The problem is to get the awkwardly shaped passenger through the curiously shaped passage.

In the first, and a part of the second stage, the uterine contractions do not act directly upon the body of the child, for the latter is surrounded by a wall of liquor amnii.

Pressure is transmitted by a fluid medium in all directions, hence, the weak part of the wall, which is the cervix, must give way. While the membranes remain intact, or when sufficient fluid is retained, no amount of pressure can injure the fœtus. When the membranes rupture, the force of the pains is exerted directly upon the child to drive it forward, and prolonged pressure may produce injurious effects through compression of fœtus, placenta, or cord.

The progress of labor is registered usually by watching the advance of the fœtal head.

The relation of the head to the pelvic brim is of great importance, as it travels much faster and easier in certain positions than in others. The term “presentation” is used to designate that part of the child which enters or tends to enter the pelvic inlet.

The presentation is named from the part of the child which comes into apposition with the brim. Thus, one speaks of a vertex presentation, or a breech presentation, or a shoulder presentation.
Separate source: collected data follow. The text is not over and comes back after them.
Lemma py_int_plain v : finite_knob v = true -> exists z, py_int v = Ok z /\ (zero <=d num_val v -> 0 <= z).
Proof.
  destruct v as [| |z|x| | |]; try done; intros H.
  - exists z. split; [done|]. apply plain_int in H. cbn [num_val fofZ PyFloat_b64]. rewrite ofZ_le by done. by intros ?%Z.leb_le.
  - exists (ftrunc x). cbn in *. unfold int_of_float. cbn. rewrite H. split; [done|]. by apply b64_trunc_nonneg.
Qed.

Section Constants.
Context v c (Hv : finite_knob v = true) (Hc : exact_int c).

Lemma le_Z_64 : le_Z v c = true <-> num_val v <=d fofZ c.
Proof. destruct v; try done. apply plain_int in Hv. cbn [le_Z Z_le num_val fofZ PyFloat_b64]. by rewrite ofZ_le. Qed.
Lemma Z_le_64 : Z_le c v = true <-> fofZ c <=d num_val v.
Proof. destruct v; try done. apply plain_int in Hv. cbn [le_Z Z_le num_val fofZ PyFloat_b64]. by rewrite ofZ_le. Qed.
Lemma Z_lt_64 : Z_lt c v = true <-> fofZ c <d num_val v.
Proof.
  destruct v; try done. assert (Hf := plain_num _ Hv). assert (Hn := finite_num _ (b64_ofZ_finite c Hc)). apply plain_int in Hv.
  cbn [Z_lt num_val fofZ PyFloat_b64] in *. rewrite (fltb_fleb (num := b64_num)) by done. rewrite ofZ_le by done. by rewrite Z.ltb_antisym.
Qed.
Lemma lt_Z_64 : lt_Z v c = false <-> fofZ c <=d num_val v.
Proof.
  assert (Hf := plain_num _ Hv). assert (Hn := finite_num _ (b64_ofZ_finite c Hc)).
  destruct v as [| |z|x| | |]; try done; cbn [lt_Z num_val fofZ PyFloat_b64] in *.
  - apply plain_int in Hv. rewrite ofZ_le by done. by rewrite Z.ltb_ge, Z.leb_le.
  - by rewrite (fltb_fleb (num := b64_num)), negb_false_iff by done.
Qed.
Lemma le_Z_false : le_Z v c = false -> fofZ c <d num_val v.
Proof.
  intros H. apply b64_not_le; [by apply plain_num|by apply finite_num, b64_ofZ_finite|].
  apply not_true_iff_false. rewrite <- le_Z_64. by apply not_true_iff_false.
Qed.
End Constants.
(* ===== verification/SimChannel.v ===== *)
(** * gs/tools/simulate_channel.py and gs/tools/replay_flightlog.py

    The closed-loop channel simulation over a recorded flight, and the replay
    of a flight's signals through the current policy.  Both drive the policy of
    [Policy] with its default configuration, the simulation from an empty prior
    directory, the replay from one that is an argument.  A log is the list of
    its parsed lines.  A field used as a number that is neither a number nor
    null raises [TypeError] where it is read (the tools carry it to the
    arithmetic that first uses it).  [statistics.mean] is the sum over the
    count; numbers that the tools print rounded are left as computed. *)
From Stdlib Require Import ZArith QArith Lqa Lia Bool String.
From stdpp Require Import base tactics list gmap strings relations.
From S2P Require Import Prelude PyStr FloatModels Json Cards LearnedPrior StatsClient Probe Decision Signals Policy PolicyFacts.
Open Scope Z_scope.

(** [d[k] = d.get(k, 0) + 1]. *)
Fixpoint bump (k : Z) (d : list (Z * Z)) : list (Z * Z) :=
  match d with
  | [] => [(k, 1)]
  | (k', n) :: d' => if k =? k' then (k', n + 1) :: d' else (k', n) :: bump k d'
  end.

Section Sim.
Context {F : Type} {PF : PyFloat F}.

Definition number (v : json F) : res F := if is_num v then Ok (num_val v) else Err TypeError.

(** ** The channel *)

(** One line of the log; [None]: skipped. *)
Definition channel_tick (r : list (string * json F)) : res (option (F * F * F)) :=
  match get_ "snr" r, get_ "snr_ewma" r with
  | JNull, _ | _, JNull => Ok None
  | snr, ewma =>
      match dict_get "ts" r with
      | None => Err (KeyError "ts")
      | Some ts => let* e := py_float ewma in let* s := py_float snr in let* t := number ts in Ok (Some (t, e, s))
      end
  end.

(** [for i, k in enumerate(...): if k is not None: knees[i] = float(k)]. *)
Fixpoint take_knees (i : nat) (ks : list (json F)) (knees : list (option F)) : res (list (option F)) :=
  match ks with
  | [] => Ok knees
  | JNull :: ks => take_knees (S i) ks knees
  | k :: ks => if bool_decide (i < length knees)%nat
               then let* x := py_float k in take_knees (S i) ks (<[i := Some x]> knees)
               else let* _ := py_float k in Err IndexError
  end.

Fixpoint load_from (ls : list (json F)) (ticks : list (F * F * F)) (knees : list (option F)) : res (list (F * F * F) * list (option F)) :=
  match ls with
  | [] => Ok (ticks, knees)
  | JDict r :: ls =>
      let* t := channel_tick r in
      match t with
      | None => load_from ls ticks knees
      | Some t => let* ks := py_iter (let v := get_ "snr_knees" r in if truthy v then v else JList []) in
                  let* knees' := take_knees 0 ks knees in load_from ls (ticks ++ [t]) knees'
      end
  | _ :: _ => Err AttributeError
  end.
Definition load_channel (ls : list (json F)) : res (list (F * F * F) * list (option F)) := load_from ls [] (repeat None 8).
(* ===== verification/Radio.v ===== *)
(** * radio.py: tuning the cards with [iw]

    The command lists, and running them: a command that fails is remembered and
    the next one is still run.  The words of a command keep the JSON values the
    configuration carries.  [repr] is the language's text of a number, list or
    dict; [run] is the outcome of each command. *)
From Stdlib Require Import ZArith Lia Bool String.
From stdpp Require Import base tactics list strings pretty.
From S2P Require Import Prelude PyStr Json Cards StatsClient.
Open Scope Z_scope.

(** [subprocess.run(..., check=True)]: success, [OSError] or
    [SubprocessError], or another exception (a word that is no string). *)
Inductive run_ans := RunOk | RunFailed | RunRaises (e : pyerr).

Section Radio.
Context {F : Type} {PF : PyFloat F}.
Variable repr : json F -> string.
#[local] Abbreviation words := (list (json F)).
#[local] Abbreviation dict := (list (string * json F)).

Definition WIDTH_HTMODE : list (Z * string) := [(5, "5MHz"); (10, "10MHz"); (20, "HT20"); (40, "HT40+")].

Fixpoint htmode_in (l : list (Z * string)) (width : json F) : string :=
  match l with
  | [] => "HT20"
  | (w, mode) :: l' => if scalar_eqb width (JInt w) then mode else htmode_in l' width
  end.
Definition htmode (width : json F) : res string :=
  if is_list width || is_dict width then Err TypeError else Ok (htmode_in WIDTH_HTMODE width).

(** [v > z] for a number. *)
Definition gt_Z (v : json F) (z : Z) : res bool :=
  match v with
  | JInt x => Ok (x >? z)
  | JBool _ | JFloat _ => Ok (num_val v >f fofZ z)
  | _ => Err TypeError
  end.

Definition iw_args (wlan channel width : json F) : res words :=
  let* mode := htmode width in
  let* freq := gt_Z channel 2000 in
  Ok [JStr "iw"; JStr "dev"; wlan; JStr "set"; JStr (if freq then "freq" else "channel");
      JStr (py_str repr channel); JStr mode].

(** [round(dbm * 100)]. *)
Definition mbm_of (dbm : json F) : res Z :=
  match dbm with
  | JInt z => Ok (z * 100)
  | JBool b => Ok (if b then 100 else 0)
  | JFloat f => round_float (f *f fofZ 100)
  | _ => Err TypeError
  end.

Definition reg_cmd (region : json F) : words := [JStr "iw"; JStr "reg"; JStr "set"; region].
Definition txpower_cmd (wlan dbm : json F) : res words :=
  if is_none dbm then Ok [JStr "iw"; JStr "dev"; wlan; JStr "set"; JStr "txpower"; JStr "auto"]
  else let* mbm := mbm_of dbm in
       Ok [JStr "iw"; JStr "dev"; wlan; JStr "set"; JStr "txpower"; JStr "fixed"; JStr (pretty mbm)].

(** The commands for one interface. *)
Definition tune_wlan (channel width dbm wlan : json F) : res (list words) :=
  let* tune := if is_none channel then Ok [] else let* c := iw_args wlan channel width in Ok [c] in
  let* power := txpower_cmd wlan dbm in
  Ok (tune ++ [power]).

Definition reg_cmds (link : dict) : list words :=
  let region := get_ "region" link in if truthy region then [reg_cmd region] else [].

Definition retune_commands (wlans : words) (link : dict) : res (list words) :=
  let* per := map_res (tune_wlan (get_ "channel" link) (get_or "width" (JInt 20) link) (get_ "txPowerDbm" link)) wlans in
  Ok (reg_cmds link ++ concat per).

Definition monitor_cmds (wlan : json F) : list words :=
  [[JStr "ip"; JStr "link"; JStr "set"; wlan; JStr "down"];
   [JStr "iw"; JStr "dev"; wlan; JStr "set"; JStr "monitor"; JStr "otherbss"];
   [JStr "ip"; JStr "link"; JStr "set"; wlan; JStr "up"]].

(** [cmd == ["iw", "reg", "set", region]]. *)
Definition is_reg_cmd (region : json F) (cmd : words) : bool := json_eqb (JList cmd) (JList (reg_cmd region)).

Definition init_commands (wlans : words) (link : dict) : res (list words) :=
  let* tune := retune_commands wlans link in
  Ok (reg_cmds link ++ concat (map monitor_cmds wlans) ++
      List.filter (fun cmd => negb (is_reg_cmd (get_ "region" link) cmd)) tune).

(** The loop of [init_cards] and [retune]: the commands run and the result. *)
Fixpoint run_all (run : words -> run_ans) (cmds : list words) (ok : bool) : res bool :=
  match cmds with
  | [] => Ok ok
  | c :: rest => match run c with
                 | RunOk => run_all run rest ok
                 | RunFailed => run_all run rest false
                 | RunRaises e => Err e
                 end
  end.

Definition init_cards (run : words -> run_ans) (wlans : words) (link : dict) : res bool :=
  let* cmds := init_commands wlans link in run_all run cmds true.
Definition retune (run : words -> run_ans) (wlans : words) (link : dict) : res bool :=
  let* cmds := retune_commands wlans link in run_all run cmds true.

(** ** Order and outcome *)

(** A command of one interface names it and is no regulatory one. *)
Lemma tune_wlan_words channel width dbm wlan cmds :
  tune_wlan channel width dbm wlan = Ok cmds ->
  Forall (fun c => exists rest, c = JStr "iw" :: JStr "dev" :: wlan :: JStr "set" :: rest) cmds.
Proof.
  unfold tune_wlan, txpower_cmd, iw_args. intros (tune & Ht & (power & Hp & [= <-])%rbind_ok)%rbind_ok.
  apply Forall_app. split.
  - destruct (is_none channel); [by simplify_eq|].
    apply rbind_ok in Ht as (c & (m & _ & (fr & _ & [= <-])%rbind_ok)%rbind_ok & [= <-]). repeat constructor. eauto.
  - repeat constructor. destruct (is_none dbm); [simplify_eq; eauto|].
    apply rbind_ok in Hp as (mbm & _ & [= <-]). eauto.
Qed.

Lemma tune_not_reg channel width dbm wlan cmds region :
  tune_wlan channel width dbm wlan = Ok cmds ->
  List.filter (fun cmd => negb (is_reg_cmd region cmd)) cmds = cmds.
Proof.
  intros H%tune_wlan_words. induction H as [|c cmds [rest ->] _ IH]; [done|].
  cbn [List.filter]. rewrite IH. done.
Qed.

Lemma concat_not_reg channel width dbm wlans per region :
  map_res (tune_wlan channel width dbm) wlans = Ok per ->
  List.filter (fun cmd => negb (is_reg_cmd region cmd)) (concat per) = concat per.
Proof.
  revert per. induction wlans as [|w wlans IH]; simpl; intros per Hper; [by simplify_eq|].
  apply rbind_ok in Hper as (c & Hc & (rest & Hrest & [= <-])%rbind_ok). simpl.
  rewrite List.filter_app, (tune_not_reg _ _ _ _ _ _ Hc). f_equal. by apply IH.
Qed.

(** Initialising is: the regulatory domain once, every card into monitor mode,
    then the tuning commands of a live retune. *)
Theorem init_is_monitor_then_tune wlans link cmds region :
  get_ "region" link = JStr region -> init_commands wlans link = Ok cmds ->
  exists tune, retune_commands wlans link = Ok (reg_cmds link ++ tune) /\
    Forall (fun c => forall r, is_reg_cmd r c = false) tune /\
    cmds = reg_cmds link ++ concat (map monitor_cmds wlans) ++ tune.
Proof.
  unfold init_commands, retune_commands. intros Hr (cmds' & (per & Hper & [= <-])%rbind_ok & [= <-])%rbind_ok.
  exists (concat per). rewrite Hper. split; [done|]. split.
  - apply Forall_forall. intros c Hc r. apply (concat_not_reg _ _ _ _ _ r) in Hper.
    rewrite <- Hper in Hc. apply list_elem_of_In, filter_In in Hc as [_ Hc]. by apply negb_true_iff.
  - rewrite List.filter_app, (concat_not_reg _ _ _ _ _ _ Hper). do 2 f_equal.
    unfold reg_cmds. rewrite Hr. destruct (truthy _); [|done]. unfold is_reg_cmd, reg_cmd.
    cbn [List.filter json_eqb scalar_eqb]. by rewrite !String.eqb_refl.
Qed.

Lemma run_all_spec run cmds ok b :
  run_all run cmds ok = Ok b ->
  Forall (fun c => run c = RunOk \/ run c = RunFailed) cmds /\ (b = true <-> ok = true /\ Forall (fun c => run c = RunOk) cmds).
Proof.
  revert ok. induction cmds as [|c rest IH]; simpl; intros ok H.
  - simplify_eq. split; [constructor|]. split; [by split; [|constructor]|by intros []].
  - destruct (run c) eqn:E; [| |done].
    all: apply IH in H as [H1 H2]; rewrite Forall_cons, H2, Forall_cons, E; intuition congruence.
Qed.

(** A retune reports success exactly when every command succeeded, and a
    failure does not keep the later commands from running. *)
Theorem retune_reports run wlans link b :
  retune run wlans link = Ok b ->
  exists cmds, retune_commands wlans link = Ok cmds /\
    (b = true <-> Forall (fun c => run c = RunOk) cmds) /\
    Forall (fun c => run c = RunOk \/ run c = RunFailed) cmds.
Proof.
  unfold retune. intros (cmds & Hc & H)%rbind_ok. apply run_all_spec in H as [H1 H2].
  exists cmds. naive_solver.
Qed.
End Radio.
Definition script_lines (node : string) (cards : list (Card F)) (plan : ClusterPlan F) (link : dict) (link_id : Z)
    (server_address : string) (ssh_mode : bool) (sts : list (string * streams)) : res (list string) :=
  let* wlans := join_words (map iface cards) in
  let* hooks := init_lines cards in
  let* inits := map_res (card_lines (get_ "channel" link) (get_or "width" (JInt 20) link)) cards in
  let* services := map_res (service_lines node wlans server_address plan link_id) sts in
  Ok (script_preamble ++ hooks ++ ["iw reg set " +:+ py_str repr (get_ "region" link); ""] ++
      concat inits ++ concat services ++ script_tail ssh_mode).

Definition render_node_script (node : string) (cards : list (Card F)) (plan : ClusterPlan F) (link : dict)
    (link_id : Z) (server_address : string) (ssh_mode : bool) (sts : list (string * streams)) : res string :=
  let* lines := script_lines node cards plan link link_id server_address ssh_mode sts in
  Ok (join newline lines).

(** [route]: the source address of the kernel's route to the node. *)
Definition derive_server_address (route : string -> res string) (node_host : string) (override : json F) : res (json F) :=
  if truthy override then Ok override else let* a := route node_host in Ok (JStr a).

Definition ssh_argv c : list (json F) :=
  map JStr ["ssh"; "-o"; "BatchMode=yes"; "-o"; "ServerAliveInterval=5"; "-o"; "ServerAliveCountMax=3";
            "-o"; "StrictHostKeyChecking=accept-new"; "-p"; pretty (ssh_port c)] ++
  (if truthy (ssh_key c) then [JStr "-i"; ssh_key c] else []) ++
  [JStr (py_str repr (ssh_user c) +:+ "@" +:+ py_str repr (host c)); JStr "exec sh -s"].
End Script.

(** ** The plan in closed form *)

Section Plan.
Context {F : Type} {PF : PyFloat F}.
Implicit Types (c : Card F) (ns : list (string * list (Card F))).

Definition on_node (node : string) c : bool := String.eqb (node_key c) node.
Definition cards_of ns (node : string) : list (Card F) := default [] (dict_get node ns).
Definition count ns (node : string) : Z := Z.of_nat (length (cards_of ns node)).

Lemma group_cards_snoc (cards : list (Card F)) c :
  group_cards (cards ++ [c]) = add_card (group_cards cards) c.
Proof. unfold group_cards. by rewrite fold_left_app. Qed.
The presentation is determined externally by palpation.

The vertex presents in 96 per cent of all labors. With the vertex presenting, the head may occupy any one of four positions. The term “position” is used to explain the relation which the most distinctive feature of the presenting part bears to the quadrants of the pelvic inlet. Thus, the most distinctive feature or landmark of the vertex is the occiput, which is the point of direction, and so again, the position is the relation of the point of direction to the brim of the pelvis. The point of direction is the part that takes precedence in the process of delivery. Thus, in all cases where the occiput is in advance, the occiput is the point of direction and the position is called occipital. Where the chin is in advance, it is mental (mentum is Latin for chin.) In breech cases, the sacrum is the point of direction.

The pelvis is divided by the transverse and anteroposterior diameters into four quadrants named respectively the left anterior, the right anterior, and the right and left posterior. (See Fig. 1.) Thus, in a vertex presentation the back of the child may be (and in 53 per cent is) to the front and to the left.

The occiput is the point of direction, and lies in relation to the left anterior quadrant of the pelvis, and is spoken of as a left-occipito-anterior position. Similarly a right-occipito-anterior position is named, and right- and left-occipito-posterior positions. These occur respectively in about 21 per cent, 14 per cent and 11 per cent of the cases. (Eden.)